I'll provide the relevant portion of the cloud-config I use on DigitalOcean, then explain the relevant pieces:
#cloud-config coreos: units: - name: iptables-restore.service enable: true write_files: - path: /var/lib/iptables/rules-save permissions: 0644 owner: root:root content: | *filter :INPUT DROP [0:0] :FORWARD DROP [0:0] :OUTPUT ACCEPT [0:0] -A INPUT -i lo -j ACCEPT -A INPUT -i eth1 -j ACCEPT -A INPUT -m conntrack --ctstate RELATED,ESTABLISHED -j ACCEPT -A INPUT -p tcp -m tcp --dport 22 -j ACCEPT -A INPUT -p tcp -m tcp --dport 80 -j ACCEPT -A INPUT -p tcp -m tcp --dport 443 -j ACCEPT -A INPUT -p icmp -m icmp --icmp-type 0 -j ACCEPT -A INPUT -p icmp -m icmp --icmp-type 3 -j ACCEPT -A INPUT -p icmp -m icmp --icmp-type 11 -j ACCEPT COMMIT
Every cloud-config file must start with
#cloud-config exactly. I learned the hard way that this is not just a comment – it actually tells CoreOS to treat the file as a cloud-config. Otherwise it will assume it's a shell script and just run it as such.
The following lines are YAML syntax. The
coreos section is a CoreOS-specific extension to cloud-init's cloud-config format. The
units section within it will automatically perform the specified action(s) on the specified systemd units. systemd is the init system used by CoreOS, and many of the OS's core operations are tied closely to it. "Units" are essentially processes that are managed by systemd and represented on disk by unit files that define how the unit should behave.
The systemd unit
iptables-restore.service ships with CoreOS but is not enabled by default.
enable: true turns it on and will cause it to run on boot after every reboot. Here are the important contents of that unit file:
[Service] Type=oneshot ExecStart=/sbin/iptables-restore /var/lib/iptables/rules-save
The unit file defines a "oneshot" job, meaning it simply executes and exits and is not intended to stay running permanently.

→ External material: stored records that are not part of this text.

(** What a successful upload of [data] adds once the body is parsed. *)
Definition upload_events (data : list byte) : list Event :=
  watermark_events data ++ flag_events (PyStr.encode "success") ++
  [json_response 200
     [("status", Json.JStr "success");
      ("message", Json.JStr "File uploaded successfully");
      ("filename", Json.JStr "watermark.png");
      ("size", Json.JInt (len data))];
   EvPrint ("Upload completed: " +:+ PyStr.str_of_int (len data)
            +:+ " bytes saved as watermark.png")].

Definition accepted (w : World) (data : list byte) : (exn + unit) * World :=
  (inr tt, mkWorld (<[flag_path := PyStr.encode "success"]>
                      (<[watermark_path := data]> (files w)))
             (events w ++ EvParse :: upload_events data)).

(** No file operation of the request fails. *)
Definition io_ok (env : Env) : Prop :=
  open_outcome env watermark_path = None
  ∧ write_outcome_of env watermark_path = WriteOk
  ∧ open_outcome env flag_path = None
  ∧ write_outcome_of env flag_path = WriteOk.

(** The request is a multipart upload whose only part named [file] is [it]. *)
Definition carries_file (req : Request) (it : FileItem) : Prop :=
  PyStr.startswith (default "" (req_content_type req)) "multipart/form-data" = true
  ∧ ∃ form, req_form req = inr form ∧ form_getitem form "file" = inr (Single it).

(** The code's test on the name of the part. *)
Definition extension_ok (it : FileItem) : bool :=
  existsb (PyStr.endswith (PyStr.lower (default "" (item_filename it)))) allowed_extensions.

(** The last statements of the [try] block, from the first [open] on. *)
Definition store_upload (env : Env) (file_data : list byte) : M unit :=
  with_open_write env watermark_path file_data ;;;
  with_open_write env flag_path (PyStr.encode "success") ;;;
  send_json_response
    [("status", Json.JStr "success");
     ("message", Json.JStr "File uploaded successfully");
     ("filename", Json.JStr "watermark.png");
     ("size", Json.JInt (len file_data))] 200 ;;;
  print ("Upload completed: " +:+ PyStr.str_of_int (len file_data)
         +:+ " bytes saved as watermark.png").

(** Its effects and the exception it ends with, read off the answers of the
    operating system. *)
Definition store_steps (env : Env) (data : list byte) : option exn * list Event :=
  match open_outcome env watermark_path with
  | Some e => (Some e, [])
  | None =>
      match write_outcome_of env watermark_path with
      | WriteFails n e => (Some e, watermark_events (take n data))
      | WriteOk =>
          match open_outcome env flag_path with
          | Some e => (Some e, watermark_events data)
          | None =>
              match write_outcome_of env flag_path with
              | WriteFails n e =>
                  (Some e, watermark_events data
                           ++ flag_events (take n (PyStr.encode "success")))
              | WriteOk => (None, upload_events data)
              end
          end
      end
  end.

Definition outcome_of (r : option exn) : exn + unit :=
  match r with Some e => inl e | None => inr tt end.

(** The four 400 answers given once the body is parsed. *)
Definition parsed_rejections : list string :=
  ["No file uploaded"; "No file selected";
   "Invalid file type. Allowed: .png, .jpg, .jpeg, .gif, .bmp";
   "File too large (max 10MB)"].

(** Effects that leave the content of every file as it is. *)
Definition inert (ev : Event) : Prop :=
  match ev with
  | EvOpen _ | EvWrite _ _ => False
  | _ => True
  end.

(** The shapes a run of [handle_upload] can have. *)
Inductive upload_shape (env : Env) (req : Request) : list Event → Prop :=
| ShapeBadType :
    PyStr.startswith (default "" (req_content_type req)) "multipart/form-data" = false →
    upload_shape env req [json_response 400 [("error", Json.JStr "Invalid content type")]]
| ShapeRejected msg :
    msg ∈ parsed_rejections →
    upload_shape env req [EvParse; json_response 400 [("error", Json.JStr msg)]]
| ShapeRaised e :
    upload_shape env req (EvParse :: failure_events e)
| ShapeStored it data :
    carries_file req it →
    extension_ok it = true →
    item_read it = inr data →
    len data ≤ max_upload_size →
    upload_shape env req
      (EvParse :: (store_steps env data).2
         ++ match (store_steps env data).1 with
            | Some e => failure_events e
            | None => []
            end).

(** A valid upload of [data]: a multipart request whose part [file] names a
    file with an allowed extension and reads as [data]. *)
Definition valid_upload (req : Request) (data : list byte) : Prop :=
  ∃ it fname,
    carries_file req it ∧ item_filename it = Some fname
    ∧ Spec.extension_allowed fname ∧ item_read it = inr data.

(** The effects a state [s] has seen since [w]. *)
Definition new_events (w s : World) : list Event :=
  drop (length (events w)) (events s).

(** The five 400 answers of the handler. *)
Definition rejection_messages : list string :=
  "Invalid content type" :: parsed_rejections.

(** An answer to the client: a response or an error page of the library. *)
Definition is_answer (ev : Event) : bool :=
  match ev with
  | EvResponse _ _ _ | EvSendError _ _ => true
  | _ => false
  end.

Definition answers (evs : list Event) : list Event := List.filter is_answer evs.

(** An effect that is about no file but the two the upload writes. *)
Definition on_upload_files (ev : Event) : Prop :=
  match event_path ev with
  | Some p => p = watermark_path ∨ p = flag_path
  | None => True
  end.

(** The completion flag is there only beside a watermark. *)
Definition flag_has_watermark (w : World) : Prop :=
  is_Some (files w !! flag_path) → is_Some (files w !! watermark_path).

(** Inputs the statements below are tried on. *)
Module Sample.
Definition env_ok : Env := mkEnv (λ _, None) (λ _, WriteOk) (λ _, None).
Definition empty_world : World := mkWorld ∅ [].
Definition png_item (name : string) (data : list byte) : FileItem :=
  mkItem "file" (Some name) (inr data).
Definition upload (name : string) (data : list byte) : Request :=
  mkRequest "/upload" (Some "multipart/form-data; boundary=x")
    (inr [png_item name data]).
Definition three_bytes : list byte := [Byte.x89; Byte.x50; Byte.x4e].
Definition oversized : list byte := replicate (Z.to_nat 10485761) Byte.x00.
End Sample.

(** * Properties *)

(** ** Strings and extensions *)

Section Extensions.

Lemma lower_char_dot c : Ascii.eqb (PyStr.lower_char c) "." = Ascii.eqb c ".".
Proof. by destruct c as [[] [] [] [] [] [] [] []]. Qed.

Lemma last_dot_suffix_lower s :
  Spec.last_dot_suffix (PyStr.lower s) = PyStr.lower <$> Spec.last_dot_suffix s.
Proof.
  induction s as [|c r IH]; [done|]. simpl. rewrite IH.
  destruct (Spec.last_dot_suffix r); [done|]. simpl.
  rewrite lower_char_dot. by destruct (Ascii.eqb c ".").
Qed.
(** * Posting test results to Azure DevOps: the client of [post_results.py]

    A shallow embedding of the class [AzureDevOpsClient] and of the pipeline
    that [main] runs with it, followed by the properties of the result
    merge, of the name resolution and of the two PATCH calls.

    Layout:
    - [Py]: JSON values as [json.load] builds them, the Python built-ins the
      client applies to them, exceptions, formatted strings;
    - [Http]: requests and responses of the [requests] session;
    - [Exec]: the state the client runs in and its state-and-exception monad;
    - [AzureDevOpsClient]: the methods of the class, one definition each;
    - lemmas on the merge loop, then the properties themselves.

    Conventions:
    - the dicts of [test_results] are objects of a heap, since the client
      updates them in place and hands them on in the payload; every other
      value is immutable here and is modelled by value;
    - the server is a script of responses, one taken by each request, and
      the requests issued are recorded in order;
    - the names asked for and the keys of [test_results] are strings, as the
      input document has them; whatever the server sends is any JSON value;
    - the clock is read by the caller: a method that stamps a time takes the
      formatted time as an argument;
    - logging is left out: it changes nothing the client computes. *)

From stdpp Require Import gmap strings list fin_maps pretty.
From Stdlib Require Import ZArith Ascii.

Set Warnings "-register-all".

(** ** Python values and built-ins *)

Module Py.

(** A value decoded from JSON.  A non-integer number is kept as its literal:
    nothing in the client looks inside one.  Objects are finite maps from
    string keys; the order of their keys plays no part in what follows. *)
Inductive json :=
  | JNull
  | JBool (b : bool)
  | JInt (z : Z)
  | JFloat (lit : string)
  | JStr (s : string)
  | JArr (items : list json)
  | JObj (fields : gmap string json).

(** A formatted string, kept as the pieces an f-string or [str.format] joins:
    literal text, a replacement field [{name}] still to be filled in, and
    [str(v)] of a value. *)
Inductive piece :=
  | Lit (s : string)
  | Hole (name : string)
  | Fmt (v : json).

Definition fstring := list piece.

Inductive exn :=
  | KeyError (key : string)
  | TypeError
  | AttributeError
  | ValueError (msg : fstring)
  | JSONDecodeError
  | HTTPError (status : Z)
  | ConnectionError.

(** Computations that may raise. *)
Definition res (A : Type) : Type := (exn + A)%type.

#[global] Instance res_ret : MRet res := λ A x, inr x.
#[global] Instance res_bind : MBind res := λ A B f m,
  match m with
  | inl e => inl e
  | inr x => f x
  end.

(** [str(v)] where it is a matter of course: [None], booleans, integers in
    decimal, strings.  The [repr] of floats, lists and dicts is left out. *)
Definition str (v : json) : option string :=
  match v with
  | JNull => Some "None"
  | JBool true => Some "True"
  | JBool false => Some "False"
  | JInt z => Some (pretty z)
  | JStr s => Some s
  | JFloat _ | JArr _ | JObj _ => None
  end.

(** The text of a formatted string, when all its pieces have one. *)
Fixpoint render (f : fstring) : option string :=
  match f with
  | [] => Some EmptyString
  | p :: f' =>
      s ← match p with
          | Lit s => Some s
          | Hole name => Some ("{" +:+ name +:+ "}")
          | Fmt v => str v
          end;
      t ← render f';
      Some (s +:+ t)
  end.

(** [v[key]] for a string [key]: only a dict can be subscripted by a string. *)
Definition getitem (v : json) (key : string) : res json :=
  match v with
  | JObj fields =>
      match fields !! key with
      | Some x => inr x
      | None => inl (KeyError key)
      end
  | _ => inl TypeError
  end.

Fixpoint chars (s : string) : list json :=
  match s with
  | EmptyString => []
  | String c s' => JStr (String c EmptyString) :: chars s'
  end.

(** The items a [for] loop or a comprehension draws from [v]: the elements of
    a list, the keys of a dict, the characters of a string.  Every loop of
    the client subscripts its item by a string at once, which neither a key
    nor a character allows: the order of the keys and the reading of a
    string as bytes make no difference to it. *)
Definition iter (v : json) : res (list json) :=
  match v with
  | JArr items => inr items
  | JObj fields => inr ((λ kv, JStr kv.1) <$> map_to_list fields)
  | JStr s => inr (chars s)
  | JNull | JBool _ | JInt _ | JFloat _ => inl TypeError
  end.

(** [v == s] for a string [s]: a string equals only the same string. *)
Definition eq_str (v : json) (s : string) : bool :=
  match v with
  | JStr s' => bool_decide (s' = s)
  | _ => false
  end.

(** [path.format] with keyword arguments [kwargs]. *)
Fixpoint format (path : fstring) (kwargs : list (string * json)) : res fstring :=
  match path with
  | [] => inr []
  | Hole name :: path' =>
      match list_find (λ kv, kv.1 = name) kwargs with
      | Some (_, (_, v)) => rest ← format path' kwargs; inr (Fmt v :: rest)
      | None => inl (KeyError name)
      end
  | p :: path' => rest ← format path' kwargs; inr (p :: rest)
  end.

Fixpoint lstrip_slash (s : string) : string :=
  match s with
  | String c s' => if Ascii.eqb c "/"%char then lstrip_slash s' else s
  | EmptyString => s
  end.

Fixpoint rstrip_slash (s : string) : string :=
  match s with
  | EmptyString => EmptyString
  | String c s' =>
      match rstrip_slash s' with
      | EmptyString => if Ascii.eqb c "/"%char then EmptyString else String c EmptyString
      | r => String c r
      end
  end.

End Py.

Import Py.

(** ** The HTTP session *)

Module Http.

Inductive verb := GET | POST | PATCH.

Record request := Request {
  method : verb;
  url : fstring;
  body : option json;
}.

(** What the client reads of a [requests.Response]: [parsed] is the result
    of [response.json()], [None] when the body is not JSON. *)
Record response := Response {
  status_code : Z;
  text : string;
  parsed : option json;
}.

End Http.

Import Http.

(** ** The state the client runs in *)

Module Exec.

(** A dict of [test_results] is an object: the client updates it in place
    and the payload refers to it.  Objects live in a heap and are named by
    their index in it; a value that is not a dict sits in the heap as well
    and is never written. *)
Abbreviation loc := nat (only parsing).
(** * ORO Commerce MCP server: schema-to-tool mapping, dispatch and token handling

    A shallow embedding of the TypeScript sources
      - [src/swagger-parser.ts]  (class [SwaggerParser]),
      - [src/oro-client.ts]      (class [OroCommerceClient]),
      - [src/dynamic-client.ts]  (class [DynamicOroClient]),
      - [src/index.ts]           (the dispatch of a dynamic tool),
    followed by the properties of the specification that concern them and by
    further properties of the same code.

    Conventions of the embedding.
      - A JavaScript string is a [string]: a sequence of characters, each
        standing for one code unit.  Case conversion acts on the ASCII letters.
      - A JavaScript number that the code prints or copies is a
        [JS.safe_integer]: an integer of magnitude below 2^53, which is a
        double and prints as its decimal digits.  Clock readings and token
        lifetimes are doubles, the primitive [float] with IEEE 754 arithmetic.
      - A value typed [any] is a [JS.value].  An object is the list of its own
        properties in enumeration order, with pairwise distinct keys; it may
        own any key, the names of the members of [Object.prototype] included,
        and what the code then does through the prototype is part of the
        model: a call of [hasOwnProperty], a conversion to a string, an
        assignment under the key [__proto__], a read of a key the object does
        not own.
      - Values are read at the TypeScript types the sources declare for them
        ([openapi-types] for the schema document, [OroTokenResponse] for the
        token response, [DynamicRequestOptions] for the arguments of a call),
        with optional properties possibly missing.
      - [async] functions are run to completion: a call either returns a value
        or throws, see [JS.completion]. *)

From Stdlib Require Import Floats.
From Stdlib Require Import ZArith QArith String Ascii List Bool Lia DecimalString Sorted.
From stdpp Require Import gmap strings.

Import ListNotations.
Local Open Scope string_scope.

(** ** JavaScript values and built-ins used by the sources *)

Module JS.

(** *** Characters and strings *)

Definition code (c : ascii) : N := N_of_ascii c.

Definition is_digit (c : ascii) : bool :=
  (48 <=? code c)%N && (code c <=? 57)%N.

Definition is_upper (c : ascii) : bool :=
  (65 <=? code c)%N && (code c <=? 90)%N.

Definition is_lower (c : ascii) : bool :=
  (97 <=? code c)%N && (code c <=? 122)%N.

(** The character class [[a-zA-Z0-9]]. *)
Definition is_alnum (c : ascii) : bool :=
  is_lower c || is_upper c || is_digit c.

The command run is the
iptables-restore utility, which accepts an iptables script file defining rules to be loaded into iptables. Whenever the system reboots, all iptables rules are flushed and must be reloaded from this script. That's exactly what
iptables-restore does. The script it loads is expected to live at
/var/lib/iptables/rules-save, which brings us to the second section of the cloud-config file.
write_files section will, unsurprisingly, write files with the given content to the file system. The content field is the most important part here. This defines the iptables rules to load. The details of this configuration can be fully explained by reading the iptables documentation, but to summarize, these rules:
- Allow all input to localhost
- Allow all input on the private network interface
- Allow all connections that are currently established, which prevents existing SSH sessions from being suddenly terminated
- Allow incoming TCP traffic on ports 22 (SSH), 80 (HTTP), and 443 (HTTPS)
- Allow incoming ICMP traffic for echo replies, unreachable destination messages, and time exceeded messages
- Drop all other incoming traffic
- Drop all traffic attempting to forward through the network
- Allow all outbound traffic
The three TCP ports allowed are pretty standard, but those are the rules you'd be most likely to change or augment depending on what services you'll be running on your CoreOS machine.
After CoreOS boots, SSH into it, and verify that iptables was configured properly by running
sudo iptables -S (to see it listed in the same format as above) or with
sudo iptables -nvL (for the more standard list format).
That's pretty much it! As you can see, there are a lot of related technologies to learn when venturing into CoreOS. Several of these were new for me, so there was a lot of learning involved in getting this working. For reference, the entire cloud-config I use for CoreOS on DigitalOcean can be found in this Gist.